Arrived at the Jesuit community in Lyon, yesterday afternoon. The house is in the center of Lyon with easy access to the subway and photographic opportunities that will be difficult to overly use. The house was built by Franciscans, a fact that explains the monastic-like architecture. I don't know how old it is but it ain't new. The community has been most welcoming. One of the men took me to the subway this morning and went as far as the school. I can make the trip in about twenty minutes with the following: 1/4 mile on foot, one subway for one stop. Change to another subway and go two stops. Walk 1/4 miles. In theory I could walk to and from, something I may try from later in the week but not first thing in the morning. That simply won't happen.
It will take a bit to get used to eating at 8:15 PM. Things will probably be fine once I develop a routine. Must find where to buy coffee near the school. Found a small place for espresso but that wasn't quite enough.
The first day of classes went well enough. Feel a bit overwhelmed with it all but the background in Portuguese is coming in very handy, particularly in pronunciation. Several Americans in my classes. There is one Australian woman who, it turns out, lived very near Canisius College in Pymble, the same place where we were based as tertians. She was very surprised.
After classes were over I picked up the books and managed to get home on the subway without problems. I remain grateful to Philadelphia, Boston, Taipei, and D.C. for their subway systems, all of which I learned to navigate on my own. Indeed, when a low level of panic was setting in I recalled that this was a lot easier than getting around Taiwan on my own.
Attached are some photos I took yesterday. As there is a three-day weekend (no school on Monday and I feel like a 16 year-old) I hope to spend a significant part of one day with camera in hand. Lyon is mostly very flat though there are some impressive hills as well. Many churches. Many churches.
This is some of what is local.
Walk out of the front door and look to the left to see this.
Same street, Rue Sala, in color though a bit farther up. The sturdy appearing building on the left is the Jesuit residence and the novitiate. The two are separate communities.
Exit the residence and begin walking to the right.
It is less than 1/4 mile to the river. The boat was named Chardonnay. It appears to be a dinner cruise boat.
The three photos below show a sculpture just up the road from the boat. From a distance I expected an itinerant balloon salesman. But nothing was moving. It is a huge, at least ten feet in diameter, sculpture of metal flowers painted brilliant colors. In front there are fountains that come on and off randomly with an equally random pattern of how high the water shoots etc. With the wind it was an effort keeping spray off the lens even though I was rather far away.
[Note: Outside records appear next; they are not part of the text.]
(** [mcp7940_status] reads the weekday register once and writes nothing.
    The value returned carries the oscillator-running, power-fail and
    battery-enable bits (bits 5, 4, 3) exactly as read and no other bit; it
    is [MCP7940_Status_None] (zero) exactly when all three are clear. *)
Theorem status_reports_three_flags (w : World bus_device) :
  let temp := read_value bus_device MCP7940_RTCWKDAY (device w) in
  let flags := fst (mcp7940_status w) in
  snd (mcp7940_status w) = after w [Tx_read MCP7940_RTCWKDAY temp] /\
  (forall k, 0 <= k ->
     Z.testbit flags k = Z.testbit temp k && ((3 <=? k) && (k <=? 5))) /\
  0 <= flags <= 0x38 /\
  (flags = 0 <->
   Z.testbit temp 3 = false /\ Z.testbit temp 4 = false /\
   Z.testbit temp 5 = false).
Proof.
  intros temp flags. subst flags.
  unfold mcp7940_status, bind, ret. rewrite run_read. fold temp.
  cbn [fst snd].
  change (Z.lor (Z.lor MCP7940_OSCRUN_bm MCP7940_PWRFAIL_bm) MCP7940_VBATEN_bm)
    with 0x38.
  assert (forall k, 0 <= k ->
            Z.testbit (Z.land temp 0x38) k =
            Z.testbit temp k && ((3 <=? k) && (k <=? 5))) as Hbits.
  { intros k Hk. rewrite Z.land_spec, status_mask_bits by exact Hk.
    reflexivity. }
  split; [reflexivity |]. split; [exact Hbits |]. split.
  - assert (is_byte (Z.land temp 0x38)) as Hb
      by (apply land_byte_r; unfold is_byte; lia).
    split; [apply Hb |].
    assert (Z.land (Z.land temp 0x38) 0x07 = 0) as Hlow.
    { rewrite <- Z.land_assoc. change (Z.land 0x38 0x07) with 0.
      apply Z.land_0_r. }
    assert (Z.land (Z.land temp 0x38) 0xC0 = 0) as Hhigh.
    { rewrite <- Z.land_assoc. change (Z.land 0x38 0xC0) with 0.
      apply Z.land_0_r. }
    destruct (Z.le_gt_cases (Z.land temp 0x38) 0x38) as [Hle | Hgt];
      [exact Hle | exfalso].
    change 0xC0 with (Z.lor (2 ^ 6) (2 ^ 7)) in Hhigh.
    assert (Z.testbit (Z.land temp 0x38) 6 = false) as H6
      by (rewrite Hbits by lia; apply andb_false_r).
    assert (Z.testbit (Z.land temp 0x38) 7 = false) as H7
      by (rewrite Hbits by lia; apply andb_false_r).
    assert (Z.land temp 0x38 < 2 ^ 6) as Hlt.
    { destruct (Z.eq_dec (Z.land temp 0x38) 0) as [-> | Hnz]; [simpl; lia |].
      apply Z.log2_lt_pow2; [unfold is_byte in Hb; lia |].
      destruct (Z.lt_ge_cases (Z.log2 (Z.land temp 0x38)) 6) as [Hl | Hg];
        [exact Hl | exfalso].
      assert (Z.log2 (Z.land temp 0x38) < 8).
      { apply Z.log2_lt_pow2; [unfold is_byte in Hb; lia |].
        change (2 ^ 8) with 256. unfold is_byte in Hb. lia. }
      pose proof (Z.bit_log2 (Z.land temp 0x38)
                    ltac:(unfold is_byte in Hb; lia)) as Htop.
      assert (Z.log2 (Z.land temp 0x38) = 6 \/
              Z.log2 (Z.land temp 0x38) = 7) as [He | He] by lia;
        rewrite He in Htop; congruence. }
    change (2 ^ 6) with 64 in Hlt.
    assert (Z.land temp 0x38 mod 8 = 0) as Hmod.
    { change 0x07 with (Z.ones 3) in Hlow.
      rewrite Z.land_ones in Hlow by lia. exact Hlow. }
    change (2 ^ 3) with 8 in Hmod.
    pose proof (Z.div_mod (Z.land temp 0x38) 8 ltac:(lia)) as Hdm.
    assert (Z.land temp 0x38 / 8 < 8)
      by (apply Z.div_lt_upper_bound; lia).
    lia.
  - split.
    + intros Hz.
      pose proof (Hbits 3 ltac:(lia)) as H3.
      pose proof (Hbits 4 ltac:(lia)) as H4.
      pose proof (Hbits 5 ltac:(lia)) as H5.
      rewrite Hz, Z.bits_0 in H3, H4, H5.
      cbn [Z.leb Z.compare Pos.compare Pos.compare_cont andb] in H3, H4, H5.
      rewrite andb_true_r in H3, H4, H5. repeat split; congruence.
    + intros (H3 & H4 & H5). apply Z.bits_inj'. intros k Hk.
      rewrite Hbits, Z.bits_0 by exact Hk.
      destruct (Z.leb_spec 3 k) as [Hge | Hlt];
        [| rewrite andb_false_r; reflexivity].
      destruct (Z.leb_spec k 5) as [Hle | Hgt];
        [| rewrite andb_false_r; reflexivity].
      assert (k = 3 \/ k = 4 \/ k = 5) as [-> | [-> | ->]] by lia;
        rewrite ?H3, ?H4, ?H5; reflexivity.
Qed.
Coming back I crossed the bridge at the end of our street. There are two churches. Will eventually visit both. Not sure how to get to the one on top but I will get there. Perhaps over the weekend.
Please excuse typos and agrammatical writing. Am not going to do much rereading here. The jet lag is quite harsh. About midway through the conversation class, four hours into the day at the school, I was having a bizarre sense of derealization coupled with uncertainty about where I was at the moment. Quite an afternoon. Time to go for a short walk to clear the cobwebs.